In my recent Christmas selections, why on earth are the carefully crafted, delicious red and white Portuguese blends I highlighted less than £10 a bottle? Why are southern Rhône reds with many years of future development ahead of them easy to find under £15? And why is sherry still given away?
Wine lists are full of apparent pricing anomalies, especially those that specialise in famous names.
I’ve long maintained that there is no direct relationship between price and quality in wine but the point was forcefully made to me at two recent Italian tastings. The first, organised by UK importers Berkmann Wine Cellars, was a comparative tasting of three Cabernet blends: the Tuscan prototype Sassicaia; Antinori’s Guado al Tasso, made nearby; and San Leonardo, a wine inspired by Sassicaia but grown in Trentino on the way to the Dolomites in the north.
We tasted all three wines in vintages 2016, 2013, 2011, 2010 and 2007 – so a good, representative spread of vintages, wide enough to iron out seasonal quirks.
I hate to reduce wine to numbers but, for the purposes of comparison, I see that I awarded these totals out of 100 to the three wines: Sassicaia 88.5, San Leonardo 88 and Guado al Tasso 84.5. Yet the prices per bottle estimated by Berkmann were Sassicaia £275 to £325, San Leonardo £50 to £65 and Guado al Tasso £75 to £98.
It’s true that Sassicaia’s first commercial vintage was way back in Italian wine history in 1968, and the 1985 long ago justifiably achieved iconic status in the fine-wine world. (I have been lucky enough to taste it five times this century but one of my lifelong regrets is that I decided some time in the early 1990s that, at £30 a bottle on the list at Leith’s restaurant, it was too expensive to order.) Being first in the field, and succeeding, has made Sassicaia a trophy wine, with a concomitant effect on the price.
But the Guerrieri Gonzaga father and son have been making their refined bordeaux blend San Leonardo since the 1982 vintage, guided closely by Marchese Mario Incisa della Rocchetta, the man who developed Sassicaia on his San Guido estate in Bolgheri, whom they describe as their ‘oenological godfather’. So why is San Leonardo so much cheaper? It certainly shows how ineffectual my many articles over the last 10 years in praise of San Leonardo have been.

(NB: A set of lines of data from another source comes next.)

Lemma new_dict_lookup parent c : new_dict parent !! c =
  if (0 <=? c) && (c <? V42BIS_MAX_CODEWORDS) then Some (new_node (parent c)) else None.
Proof.
  unfold new_dict. pose proof (numbered_NoDup (fun i => new_node (parent i)) 0 V42BIS_MAX_CODEWORDS) as N.
  destruct ((0 <=? c) && (c <? V42BIS_MAX_CODEWORDS)) eqn:E.
  - apply andb_true_iff in E as [H1%Z.leb_le H2%Z.ltb_lt]. apply elem_of_list_to_map_1; [exact N|].
    apply list_elem_of_fmap. exists c. split; [done|]. apply elem_of_seqZ. lia.
  - apply not_elem_of_list_to_map_1. intros H. apply list_elem_of_fmap in H as ([c' e] & -> & H).
    apply list_elem_of_fmap in H as (i & [= -> ->] & H). apply elem_of_seqZ in H. cbn [fst] in E.
    rewrite (proj2 (Z.leb_le _ _)), (proj2 (Z.ltb_lt _ _)) in E by lia. done.
Qed.

Lemma new_dict_at parent c e : new_dict parent !! c = Some e -> e = new_node (parent c) /\ 0 <= c < V42BIS_MAX_CODEWORDS.
Proof.
  rewrite new_dict_lookup. destruct ((0 <=? c) && (c <? V42BIS_MAX_CODEWORDS)) eqn:E; [|done]. intros [= <-].
  apply andb_true_iff in E as [H1%Z.leb_le H2%Z.ltb_lt]. by split; [|lia].
Qed.

Section trip.
Context (k n7 : Z).

Abbreviation n2 := (2 ^ k).

Hypothesis Hk : 9 <= k <= 12.
Hypothesis Hn7 : 6 <= n7 <= V42BIS_MAX_STRING_SIZE.

Lemma size_limits : limits n2 n7.
Proof.
  split; [|done]. unfold V42BIS_MAX_CODEWORDS. change 512 with (2 ^ 9). change 4096 with (2 ^ 12).
  split; apply Z.pow_le_mono_r; lia.
Qed.

Lemma new_represents parent root : (forall c, V42BIS_N5 <= c -> parent c = no_parent) -> (forall c, 0 <= c < V42BIS_N5 \/ n2 <= c -> parent c = root c) ->
  represents n2 root (new_dict parent) ∅.
Proof.
  intros H1 H2. split.
  - intros c Hc. rewrite new_dict_lookup, (proj2 (Z.leb_le _ _)), (proj2 (Z.ltb_lt _ _)) by lia. eexists. split; [done|reflexivity].
  - intros c e _ E. apply new_dict_at in E as [-> _]. by rewrite kids_empty.
  - intros c e He E. apply new_dict_at in E as [-> _]. rewrite lookup_empty. apply H1. unfold entry in He. lia.
  - intros c e Hc E. apply new_dict_at in E as [-> _]. by apply H2.
Qed.

Lemma new_mapped parent : mapped n2 (new_dict parent) ∅.
Proof.
  intros c e o _ Ho E. apply new_dict_at in E as [-> _]. rewrite has_child_testbit. destruct (child_word o Ho) as [Hw _].
  assert (aget (children (new_node (parent c))) (o .>> 5) = 0) as ->.
  { unfold aget, new_node. cbn [children]. rewrite nth_lookup, lookup_replicate_2 by lia. done. }
  rewrite Z.bits_0. split; [done|]. by intros [c' Hc'].
Qed.

Lemma new_table : table_ok n2 n7 ∅ V42BIS_N5.
Proof.
  pose proof (limits_range n2 n7 size_limits). split; [by intros c p o Hc| |done]. unfold entry. change V42BIS_N5 with 259. lia.
Qed.

(** ** The first octet *)

(** The compressor that has had its first octet. *)
Definition started (ss : v42bis_compress_state_t) (o : Z) : v42bis_compress_state_t :=
  ss <| string_code := o + V42BIS_N6 |> <| comp_first := false |>.

Definition mode_set (mode : Z) (ss : v42bis_compress_state_t) : v42bis_compress_state_t :=
  compress (v42bis_compression_control {| parm_p0 := 0; compress := ss; decompress := decompress_init 0; parm_n1 := 0; parm_n2 := 0; parm_n7 := 0 |} mode).

Lemma mode_set_spec mode ss : exists c, mode_set mode ss = ss <| compression_mode := mode |> <| change_transparency := c |> /\
  (mode = V42BIS_COMPRESSION_MODE_DYNAMIC -> c = change_transparency ss).
Proof.
  unfold mode_set, v42bis_compression_control. cbn [compress].
  destruct (Z.eqb_spec mode V42BIS_COMPRESSION_MODE_ALWAYS) as [->|]; [by exists (-1)|].
  destruct (Z.eqb_spec mode V42BIS_COMPRESSION_MODE_NEVER) as [->|]; [by exists 1|]. exists (change_transparency ss). by destruct ss.
Qed.
(* ===== verification/T4Tables.v ===== *)
(** * The tables of T.4 (src/spandsp-0.0.6/src/t4_tx.c, t4_t6_decode_states.h, faxfont.h)

    The code words of the encoder, the tables in which the decoder looks up the
    bits ahead, and the letters of the header line. *)
From S2P Require Import Prelude.

(** ** Code words

    The bits of a code word, the first one lowest, and the length of the run. *)
Record t4_run_table_entry_t := C {
  code_length : Z;
  code : Z;
  code_run_length : Z;
}.

Definition t4_white_codes : list t4_run_table_entry_t :=
  [ C 8 0xAC 0; C 6 0x38 1; C 4 0xE 2; C 4 0x1 3; C 4 0xD 4; C 4 0x3 5;
    C 4 0x7 6; C 4 0xF 7; C 5 0x19 8; C 5 0x5 9; C 5 0x1C 10; C 5 0x2 11;
    C 6 0x4 12; C 6 0x30 13; C 6 0xB 14; C 6 0x2B 15; C 6 0x15 16; C 6 0x35 17;
    C 7 0x72 18; C 7 0x18 19; C 7 0x8 20; C 7 0x74 21; C 7 0x60 22; C 7 0x10 23;
    C 7 0xA 24; C 7 0x6A 25; C 7 0x64 26; C 7 0x12 27; C 7 0xC 28; C 8 0x40 29;
    C 8 0xC0 30; C 8 0x58 31; C 8 0xD8 32; C 8 0x48 33; C 8 0xC8 34; C 8 0x28 35;
    C 8 0xA8 36; C 8 0x68 37; C 8 0xE8 38; C 8 0x14 39; C 8 0x94 40; C 8 0x54 41;
    C 8 0xD4 42; C 8 0x34 43; C 8 0xB4 44; C 8 0x20 45; C 8 0xA0 46; C 8 0x50 47;
    C 8 0xD0 48; C 8 0x4A 49; C 8 0xCA 50; C 8 0x2A 51; C 8 0xAA 52; C 8 0x24 53;
    C 8 0xA4 54; C 8 0x1A 55; C 8 0x9A 56; C 8 0x5A 57; C 8 0xDA 58; C 8 0x52 59;
    C 8 0xD2 60; C 8 0x4C 61; C 8 0xCC 62; C 8 0x2C 63; C 5 0x1B 64; C 5 0x9 128;
    C 6 0x3A 192; C 7 0x76 256; C 8 0x6C 320; C 8 0xEC 384; C 8 0x26 448; C 8 0xA6 512;
    C 8 0x16 576; C 8 0xE6 640; C 9 0x66 704; C 9 0x166 768; C 9 0x96 832; C 9 0x196 896;
    C 9 0x56 960; C 9 0x156 1024; C 9 0xD6 1088; C 9 0x1D6 1152; C 9 0x36 1216; C 9 0x136 1280;
    C 9 0xB6 1344; C 9 0x1B6 1408; C 9 0x32 1472; C 9 0x132 1536; C 9 0xB2 1600; C 6 0x6 1664;
    C 9 0x1B2 1728; C 11 0x80 1792; C 11 0x180 1856; C 11 0x580 1920; C 12 0x480 1984; C 12 0xC80 2048;
    C 12 0x280 2112; C 12 0xA80 2176; C 12 0x680 2240; C 12 0xE80 2304; C 12 0x380 2368; C 12 0xB80 2432;
    C 12 0x780 2496; C 12 0xF80 2560 ].

Definition t4_black_codes : list t4_run_table_entry_t :=
  [ C 10 0x3B0 0; C 3 0x2 1; C 2 0x3 2; C 2 0x1 3; C 3 0x6 4; C 4 0xC 5;
    C 4 0x4 6; C 5 0x18 7; C 6 0x28 8; C 6 0x8 9; C 7 0x10 10; C 7 0x50 11;
    C 7 0x70 12; C 8 0x20 13; C 8 0xE0 14; C 9 0x30 15; C 10 0x3A0 16; C 10 0x60 17;
    C 10 0x40 18; C 11 0x730 19; C 11 0xB0 20; C 11 0x1B0 21; C 11 0x760 22; C 11 0xA0 23;
    C 11 0x740 24; C 11 0xC0 25; C 12 0x530 26; C 12 0xD30 27; C 12 0x330 28; C 12 0xB30 29;
    C 12 0x160 30; C 12 0x960 31; C 12 0x560 32; C 12 0xD60 33; C 12 0x4B0 34; C 12 0xCB0 35;
    C 12 0x2B0 36; C 12 0xAB0 37; C 12 0x6B0 38; C 12 0xEB0 39; C 12 0x360 40; C 12 0xB60 41;
    C 12 0x5B0 42; C 12 0xDB0 43; C 12 0x2A0 44; C 12 0xAA0 45; C 12 0x6A0 46; C 12 0xEA0 47;
    C 12 0x260 48; C 12 0xA60 49; C 12 0x4A0 50; C 12 0xCA0 51; C 12 0x240 52; C 12 0xEC0 53;
    C 12 0x1C0 54; C 12 0xE40 55; C 12 0x140 56; C 12 0x1A0 57; C 12 0x9A0 58; C 12 0xD40 59;
    C 12 0x340 60; C 12 0x5A0 61; C 12 0x660 62; C 12 0xE60 63; C 10 0x3C0 64; C 12 0x130 128;
    C 12 0x930 192; C 12 0xDA0 256; C 12 0xCC0 320; C 12 0x2C0 384; C 12 0xAC0 448; C 13 0x6C0 512;
    C 13 0x16C0 576; C 13 0xA40 640; C 13 0x1A40 704; C 13 0x640 768; C 13 0x1640 832; C 13 0x9C0 896;
    C 13 0x19C0 960; C 13 0x5C0 1024; C 13 0x15C0 1088; C 13 0xDC0 1152; C 13 0x1DC0 1216; C 13 0x940 1280;
    C 13 0x1940 1344; C 13 0x540 1408; C 13 0x1540 1472; C 13 0xB40 1536; C 13 0x1B40 1600; C 13 0x4C0 1664;
    C 13 0x14C0 1728; C 11 0x80 1792; C 11 0x180 1856; C 11 0x580 1920; C 12 0x480 1984; C 12 0xC80 2048;
    C 12 0x280 2112; C 12 0xA80 2176; C 12 0x680 2240; C 12 0xE80 2304; C 12 0x380 2368; C 12 0xB80 2432;
    C 12 0x780 2496; C 12 0xF80 2560 ].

As for Guado al Tasso, it came on the scene only in the 1990s, once the Antinori had converted their Bolgheri estate, for long a source of inexpensive rosé, to Cabernet production. Yet perhaps the name and sales machine of the Antinori have helped to elevate its price above that of San Leonardo. I have just reread an article I wrote about Guado al Tasso’s winemaker Renzo Cotarella presenting several vintages of the wine in 2015. He confessed that the early vintages were too big and beefy and described as his goal exactly the sort of subtlety that San Leonardo has in spades.

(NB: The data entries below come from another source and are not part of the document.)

(** The rows that the handler gives, at most [fuel] of them; their number. *)
Fixpoint read_rows (fuel : nat) (u : U) (count : Z) (s : t4_tx_state_t) : option (U * Z * t4_tx_state_t) :=
  match fuel with
  | O => None
  | S fuel =>
      let '(u, buf, len) := row_read_handler u (row_buf s) (bytes_per_row s) in
      let s := s <| row_buf := buf |> in
      if len <=? 0 then Some (u, count, s)
      else s ← encode_row s; read_rows fuel u (count + 1) s
  end.

(** The result is that of the C function, 0 or -1, and the state. *)
Definition t4_tx_start_page (fuel : nat) (text : list Z) (u : U) (s : t4_tx_state_t) : option (Z * U * t4_tx_state_t) :=
  if stop_page s <? current_page s then Some (-1, u, s)
  else if negb (tiff_file s) then Some (-1, u, s)
  else
    s ← begin_page s;
    s ← (if header_info s then t4_tx_put_fax_header text s else Some s);
    '(u, rows, s) ← read_rows fuel u 0 s;
    s ← end_of_page (s <| image_length := rows |>);
    Some (0, u, s).
End page.

Definition t4_tx_next_page_has_different_format (s : t4_tx_state_t) : Z :=
  if stop_page s <=? current_page s then -1 else 0.
Lemma word_one_colour b0 b1 b2 b3 c : bytes [b0; b1; b2; b3] ->
  le_combine [b0; b1; b2; b3] = all_of 0xFFFFFFFF c <-> pixels [b0; b1; b2; b3] = repeat c 32.
Proof.
  intros Hb. rewrite le_combine4 by done. apply bytes4_inv in Hb as (H0 & H1 & H2 & H3).
  assert (pixels [b0; b1; b2; b3] = repeat c 32 <-> b0 = all_of 255 c /\ b1 = all_of 255 c /\ b2 = all_of 255 c /\ b3 = all_of 255 c) as ->.
  { rewrite <- !octet_one_colour by done. split.
    - unfold pixels. cbn [map concat]. rewrite app_nil_r. intros E.
      change (repeat c 32) with (repeat c 8 ++ repeat c 8 ++ repeat c 8 ++ repeat c 8) in E.
      apply app_inj_1 in E as [? E]; [|done]. apply app_inj_1 in E as [? E]; [|done].
      apply app_inj_1 in E as [? E]; done.
    - intros (E0 & E1 & E2 & E3). unfold pixels. cbn [map concat]. by rewrite E0, E1, E2, E3. }
  unfold is_byte in *. destruct c; simpl; lia.
Qed.

(** ** The loops *)

(** After the pixels [l]. *)
Definition found (mask : Z) (l : list bool) (flip span pos : Z) (list : list Z) : Prop :=
  flip = all_of mask (last_colour false l) /\ list = changes false 0 l /\ pos = open_from 0 list /\ span = pos.

Lemma found_same mask l c n flip span pos list : found mask l flip span pos list -> flip = all_of mask c ->
  mask <> 0 -> found mask (l ++ repeat c n) flip span pos list.
Proof.
  intros (E1 & -> & -> & ->) E Hm.
  assert (last_colour false l = c) as Ec by (destruct (last_colour false l), c; simpl in *; congruence).
  split_and!; [|by rewrite changes_app, Ec, changes_repeat, app_nil_r|done|done].
  by rewrite last_colour_app, Ec, last_colour_repeat, <- Ec.
Qed.

Lemma found_more mask l l' flip span pos list i : found mask l flip span pos list -> zlen l = 8 * i ->
  let chs := changes (last_colour false l) (8 * i) l' in
  found mask (l ++ l') (all_of mask (last_colour (last_colour false l) l')) (open_from pos chs) (open_from pos chs) (list ++ chs).
Proof.
  intros (-> & -> & -> & ->) Hl chs. split_and!.
  - by rewrite last_colour_app.
  - by rewrite changes_app, Hl.
  - by rewrite open_from_app.
  - done.
Qed.

Lemma at_take {A} (row : list A) (i : nat) : (i < length row)%nat ->
  exists x, at_index row (Z.of_nat i) = Some x /\ take (S i) row = take i row ++ [x].
Proof.
  intros Hi. destruct (lookup_lt_is_Some_2 row i Hi) as [x E]. exists x. split.
  - apply at_index_Some; [lia|]. by rewrite Nat2Z.id.
  - by apply take_S_r.
Qed.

The second Italian tasting that highlighted starkly how overpriced some wines are was a vertical of the white wine produced on the Ornellaia estate, also in Bolgheri as it happens. Ornellaia’s reds – also Cabernet blends, dating from the mid 1980s – are extremely impressive, last for decades and sell for three-figure sums per bottle. But the Ornellaia team decided to come to London to show off every vintage from the 2013 start of the white, made mainly from Sauvignon Blanc in tiny quantity. I’d never tasted it before and have to say that I was decidedly underwhelmed, feeling that most vintages would not last more than about five years. So I was amazed to learn that it is put on the market at the same price as the red, and then rapidly overtakes it. This is presumably the rarity effect, the same factor that inflates the price of Bordeaux’s most famous, most expensive, tiny-production wines Petrus and Le Pin.

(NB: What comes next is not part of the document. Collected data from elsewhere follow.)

(* ===== verification/T4Modes.v ===== *)
(** * Encoding a row in two dimensions (src/spandsp-0.0.6/src/t4_tx.c, [encode_2d_row])

    The encoder finds, for each mode, the change of the reference row that T.4
    asks for; what it puts out is the coding of the row. *)
From S2P Require Import Prelude T4Tables T4Base T4Tx T4Spec T4Out.

(** ** The reference row *)

(** The runs of a row in their array: its ends, three times its width, the rest. *)
Definition stretched (w : Z) (ends : list Z) (runs : list Z) : Prop :=
  exists rest, runs = ends ++ [w; w; w] ++ rest.

Lemma stretched_at w ends runs i : stretched w ends runs -> 0 <= i <= zlen ends + 2 ->
  at_index runs i = Some (end_at w ends i).
Proof.
  intros [rest ->] Hi. rewrite (at_nth _ _ 0) by (rewrite !length_app; cbn [length]; lia). f_equal. unfold end_at, aget.
  destruct (Z.ltb_spec i (zlen ends)).
  - by rewrite app_nth1 by lia.
  - rewrite app_nth2 by lia. remember (Z.to_nat i - length ends)%nat as k. destruct k as [|[|[|k]]]; [done..|lia].
Qed.

Lemma end_at_last w ends i : ends_ok w ends -> zlen ends - 1 <= i -> end_at w ends i = w.
Proof.
  intros Hok Hi. unfold end_at. destruct (Z.ltb_spec i (zlen ends)); [|done].
  replace i with (zlen ends - 1) by lia. apply Hok.
Qed.

(** The index of the kind of [i] next to [c]. *)
Lemma same_kind c i : 0 <= c ->
  let c1 := if Z.odd i then c .| 1 else c .& Z.lnot 1 in
  0 <= c1 <= c + 1 /\ Z.even (c1 - i) = true.
Proof.
  intros Hc. pose proof (Z.div_mod c 2 ltac:(lia)) as Hd. pose proof (Zmod_odd c) as Hm.
  assert (c .& Z.lnot 1 = 2 * (c / 2)) as E1.
  { rewrite <- Z.ldiff_land. change 1 with (Z.ones 1). rewrite Z.ldiff_ones_r by lia.
    rewrite Z.shiftl_mul_pow2, Z.shiftr_div_pow2 by lia. change (2 ^ 1) with 2. lia. }
  assert (c .| 1 = 2 * (c / 2) + 1) as E2.
  { pose proof (lor_shiftl_add 1 1 (c / 2) ltac:(lia) ltac:(lia)) as E. change (2 ^ 1) with 2 in E.
    transitivity (1 .| ((c / 2) .<< 1)); [|lia]. clear E. change (c / 2) with (c / 2 ^ 1).
    rewrite <- (Z.shiftr_div_pow2 c 1) by lia. apply Z.bits_inj'. intros k Hk. bit_specs.
    destruct (decide (k = 0)) as [->|]; [by rewrite orb_true_r|].
    rewrite (proj2 (Z.leb_le _ _)) by lia. rewrite (Z.shiftr_spec c) by lia. cbn [andb].
    replace (k - 1 + 1) with k by lia. apply orb_comm. }
  assert (0 <= c / 2) by (apply Z.div_pos; lia).
  destruct (Z.odd i) eqn:Hi; cbv zeta; rewrite ?E1, ?E2.
  - split; [destruct (Z.odd c); lia|]. rewrite Z.even_sub, Z.even_add, Z.even_mul. cbn. by rewrite <- Z.negb_odd, Hi.
  - split; [destruct (Z.odd c); lia|]. rewrite Z.even_sub, Z.even_mul. cbn. by rewrite <- Z.negb_odd, Hi.
Qed.

Section hunt.
Context (w : Z) (ends runs : list Z) (Hok : ends_ok w ends) (Hs : stretched w ends runs).
Local Abbreviation b := (end_at w ends).

Lemma runs_long : zlen ends + 3 <= zlen runs.
Proof. destruct Hs as [rest ->]. rewrite !length_app. cbn [length]. lia. Qed.

(** No change of the kind of [k] at or before [c] is to the right of [a0]. *)
Lemma none_before a0 c k : 0 <= k <= c -> b c <= a0 -> b k <= a0.
Proof. intros Hk Hc. etransitivity; [|exact Hc]. apply end_at_le; [done|lia]. Qed.

Lemma even_step k j : Z.even (j - k) = true -> k < j -> k <= j - 2.
Proof.
  intros He Hk. destruct (decide (k = j - 1)) as [->|]; [|lia]. by replace (j - (j - 1)) with 1 in He by lia.
Qed.

Lemma back_to_spec fuel a0 c i : -2 <= c <= zlen ends + 2 -> c + 2 <= 2 * Z.of_nat fuel -> Z.even (c - i) = true -> a0 < b (c + 2) -> 
  exists j, back_to fuel runs a0 c = Some j /\ first_right b a0 i j /\ j <= c + 2.
Proof.
  revert c. induction fuel as [|fuel IH]; intros c Hc Hf He Hr; cbn [back_to].
  all: destruct (Z.ltb_spec c 0) as [Hneg|Hneg]; [|try lia].
  1, 2: exists (c + 2); split; [done|split; [|lia]]; split_and!; [lia| |done|];
    [replace (c + 2 - i) with (c - i + 2) by lia; by rewrite Z.even_add, He|intros k Hk Hek; apply even_step in Hek; lia].
  rewrite (stretched_at w ends) by (done || lia). cbn [mbind option_bind].
  destruct (Z.leb_spec (b c) a0) as [Hle|Hgt].
  - exists (c + 2). split; [done|split; [|lia]]. split_and!; [lia| |done|].
    + replace (c + 2 - i) with (c - i + 2) by lia. by rewrite Z.even_add, He.
    + intros k Hk Hek. apply (none_before a0 c); [|done]. apply even_step in Hek; lia.
  - destruct (IH (c - 2)) as (j & E & Hj & Hjc); [lia|lia| | |].
    + replace (c - 2 - i) with (c - i - 2) by lia. by rewrite Z.even_sub, He.
    + by replace (c - 2 + 2) with c by lia.
    + exists j. split_and!; [done|done|lia].
Qed.

Lemma forward_to_spec fuel a0 c i : 0 <= c -> a0 < w ->
  zlen ends - c < 2 * Z.of_nat fuel -> Z.even (c - i) = true ->
  (forall k, 0 <= k < c -> Z.even (c - k) = true -> b k <= a0) -> c <= zlen ends ->
  exists j j', forward_to fuel runs a0 (zlen ends) c = Some j' /\ first_right b a0 i j /\
    b j' = b j /\ b (j' + 1) = b (j + 1) /\ 0 <= j' < zlen ends.
Proof.
  intros Hc Ha. pose proof (ends_some _ _ Hok) as Hsome.
  revert c Hc. induction fuel as [|fuel IH]; intros c Hc Hf He Hn Hce; cbn [forward_to].
  all: destruct (Z.leb_spec (zlen ends) c) as [Hend|Hin]; [|try lia].
  1, 2: exists c, (zlen ends - 1); assert (c = zlen ends) as -> by lia;
    rewrite !(end_at_last w ends) by (done || lia);
    split_and!; [done| |done|done|lia|lia]; split_and!; [lia|done|rewrite end_at_last; done || lia|done].
  rewrite (stretched_at w ends) by (done || lia). cbn [mbind option_bind].
  destruct (Z.ltb_spec a0 (b c)) as [Hlt|Hge].
  - exists c, c. split_and!; [done| |done|done|lia|lia]. by split_and!.
  - assert (c < zlen ends - 1) as Hc1 by (apply (end_at_inside w ends); [done|lia|lia]).
    apply IH; [lia|lia| | |lia].
    + replace (c + 2 - i) with (c - i + 2) by lia. by rewrite Z.even_add, He.
    + intros k Hk Hek. apply (none_before a0 c); [|done]. apply even_step in Hek; lia.
Qed.

Lemma first_right_inside a0 i j : first_right b a0 i j -> a0 < w -> j <= zlen ends.
Proof.
  intros (H1 & _ & _ & H2) Ha. pose proof (ends_some _ _ Hok).
  destruct (Z_le_gt_dec j (zlen ends)) as [|Hgt]; [done|]. exfalso.
  specialize (H2 (j - 2) ltac:(lia)). replace (j - (j - 2)) with 2 in H2 by lia. specialize (H2 eq_refl).
  rewrite end_at_last in H2 by (done || lia). lia.
Qed.

(** The search finds the change that the coding asks for. *)
Lemma hunt_spec a0 c i : 0 <= a0 < w -> 0 <= c <= zlen ends ->
  exists j j', hunt runs a0 (zlen ends) c (Z.odd i) = Some j' /\ first_right b a0 i j /\
    b j' = b j /\ b (j' + 1) = b (j + 1) /\ 0 <= j' <= zlen ends.
Proof.
  intros Ha Hc. pose proof runs_long. unfold hunt. set (c1 := if Z.odd i then _ else _).
  assert (0 <= c1 <= c + 1 /\ Z.even (c1 - i) = true) as [Hc1 He] by (apply same_kind; lia).
  rewrite (stretched_at w ends) by (done || lia). cbn [mbind option_bind].
  destruct (Z.ltb_spec a0 (b c1)) as [Hlt|Hge].
  - assert (a0 < b (c1 + 2)) as Hlt2 by (eapply Z.lt_le_trans; [exact Hlt|apply end_at_le; [done|lia]]).
    destruct (back_to_spec (length runs) a0 c1 i) as (j & E & Hj & _); [lia|lia|done|done|].
    exists j, j. pose proof (first_right_inside a0 i j Hj ltac:(lia)). split_and!; try done. apply Hj.
  - assert (c1 < zlen ends - 1) as Hin by (apply (end_at_inside w ends); [done|lia|lia]).
    destruct (forward_to_spec (length runs) a0 c1 i) as (j & j' & E & Hj & E1 & E2 & Hj');
      [lia|lia|lia|done| |lia|].
    + intros k Hk _. apply (none_before a0 c1); [lia|done].
    + exists j, j'. split_and!; try done; lia.
Qed.
End hunt.

(** ** Pixels *)

Lemma pixel_is_black_spec row p : bytes row -> 0 <= p < 8 * zlen row ->
  pixel_is_black row p = Some (nth (Z.to_nat p) (pixels row) false).
Proof.
  intros Hb Hp. unfold pixel_is_black. rewrite Z.shiftr_div_pow2 by lia. change (2 ^ 3) with 8.
  pose proof (Z.div_pos p 8 ltac:(lia) ltac:(lia)). pose proof (Z.div_mod p 8 ltac:(lia)).
  pose proof (Z.mod_pos_bound p 8 ltac:(lia)).
  assert (p / 8 < zlen row) by (apply Z.div_lt_upper_bound; lia).
  rewrite (at_nth _ _ 0) by lia. cbn [mbind option_bind]. f_equal.
  set (k := Z.to_nat (p / 8)). set (x := nth k row 0).
  assert (pixels row = pixels (take k row) ++ msb_bits 8 x ++ pixels (drop (S k) row)) as ->.
  { assert (row !! k = Some x) as E by (destruct (lookup_lt_is_Some_2 row k ltac:(lia)) as [y E]; subst x; by rewrite nth_lookup, E).
    rewrite <- (take_drop_middle row k x E) at 1. rewrite !pixels_app. f_equal. }
  rewrite app_nth2 by (rewrite length_pixels, length_take; lia). rewrite length_pixels, length_take.
  rewrite app_nth1 by (rewrite length_msb_bits; lia). rewrite nth_msb by lia.
  change (p .& 7) with (p .& Z.ones 3). rewrite Z.land_ones by lia. change (2 ^ 3) with 8.
  change 0x80 with (2 ^ 7). rewrite land_pow2_eqb, negb_involutive by lia. rewrite Z.shiftl_spec by lia. f_equal. lia.
Qed.

(** ** Modes *)

Section modes.
Context (s : t4_tx_state_t) (w : Z) (refs : list Z).
Context (Hw : image_width s = w) (Hpos : 0 < w) (Hrow : bytes (row_buf s)) (Hlen : w <= 8 * zlen (row_buf s)).
Context (Hbpr : 1 <= bytes_per_row s) (Hrefs : ends_ok w refs) (Hsteps : ref_steps s = zlen refs).
Local Abbreviation px := (take (Z.to_nat w) (pixels (row_buf s))).
Local Abbreviation ends := (run_ends px).
Context (Hcur : stretched w ends (cur_runs s)) (Href : stretched w refs (ref_runs s)).
Local Abbreviation a := (end_at w ends).
Local Abbreviation b := (end_at w refs).

Lemma length_px : zlen px = w.
Proof. rewrite length_take, length_pixels. lia. Qed.

Lemma px_ok : px <> [] /\ ends_ok w ends.
Proof.
  assert (px <> []) as H by (intros E; pose proof length_px as L; rewrite E in L; cbn in L; lia).
  split; [done|]. rewrite <- length_px at 1. by apply run_ends_ok.
Qed.

(** The colour of the run [i] at the position [p]. *)
Lemma black_at p i : 0 <= i -> 0 <= p < a i -> (i = 0 \/ a (i - 1) <= p) ->
  pixel_is_black (row_buf s) p = Some (Z.odd i).
Proof.
  intros Hi Hp Hprev. destruct px_ok as [Hne Hok]. pose proof (end_at_range _ _ i Hok Hi).
  rewrite pixel_is_black_spec by (done || lia). f_equal.
  rewrite <- (pixel_colour px p i) by (rewrite ?length_px; done).
  rewrite !nth_lookup. by rewrite lookup_take_lt by lia.
Qed.

Record enc_at (e : enc_2d_t) (a0 i : Z) : Prop := {
  at_i : 0 <= i;
  at_a0 : -1 <= a0 < w;
  at_before : a0 < a i;
  at_run : i = 0 \/ (1 <= i /\ 0 <= a0 /\ a (i - 1) <= a0);
  at_enc_a0 : enc_a0 e = Z.max 0 a0;
  at_enc_a1 : enc_a1 e = a i;
  at_cursor : a_cursor e = i;
  at_ref : exists j, first_right b a0 i j /\ enc_b1 e = b j /\ b (b_cursor e + 1) = b (j + 1) /\ 0 <= b_cursor e <= zlen refs;
}.

Lemma next_b1_spec a0 i c : 0 <= i -> 0 <= a0 < w -> a0 < a i -> (i = 0 \/ a (i - 1) <= a0) -> 0 <= c <= zlen refs ->
  exists e, next_b1 s a0 (a i) i c = Some e /\ enc_at e a0 i.
Proof.
  intros Hi Ha Hlt Hprev Hc. unfold next_b1. rewrite (black_at a0 i) by (done || lia). cbn [mbind option_bind].
  destruct (hunt_spec w refs (ref_runs s) Hrefs Href a0 c i Ha Hc) as (j & j' & E & Hj & E1 & E2 & Hj').
  rewrite Hsteps, E. cbn [mbind option_bind]. rewrite (stretched_at w refs (ref_runs s)) by (done || lia). cbn [mbind option_bind].
  eexists. split; [done|]. split; cbn; try done; try lia. exists j. split_and!; try done; lia.
Qed.

(** What follows a run that ends at [a0]: nothing, or the next mode. *)
Definition follows (n : option enc_2d_t) (a0 i : Z) : Prop :=
  match n with None => a0 = w | Some e => enc_at e a0 i end.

The very small quantities made have also long been the justification for the price of grand cru burgundy, but nowadays there is the additional inflationary factor of fashion that has sent the price of all burgundy, not just the top slice, through the roof. In fact ask any wine merchant to name the most overpriced wines and they are likely to cite second- or third-tier burgundy, burgundy made by a lesser-performing producer. Even village wines, below premiers crus and grands crus in rank and potential, can cost a fortune now that the spotlight of fashion is shining so brightly on Burgundy’s Côte d’Or. And white burgundy prices are particularly crazy because recent production volumes have been so small.
My bugbear with burgundy stems from before the recent price rises. Why are Côte de Nuits reds routinely more expensive than their counterparts from the Côte de Beaune? Is it a hangover from the time when wines were admired for their concentration? There are so many beauties from the southern half of the Côte d’Or nowadays that are arguably a purer expression of Burgundy, especially in warmer vintages. (See also A journey through Beaune.)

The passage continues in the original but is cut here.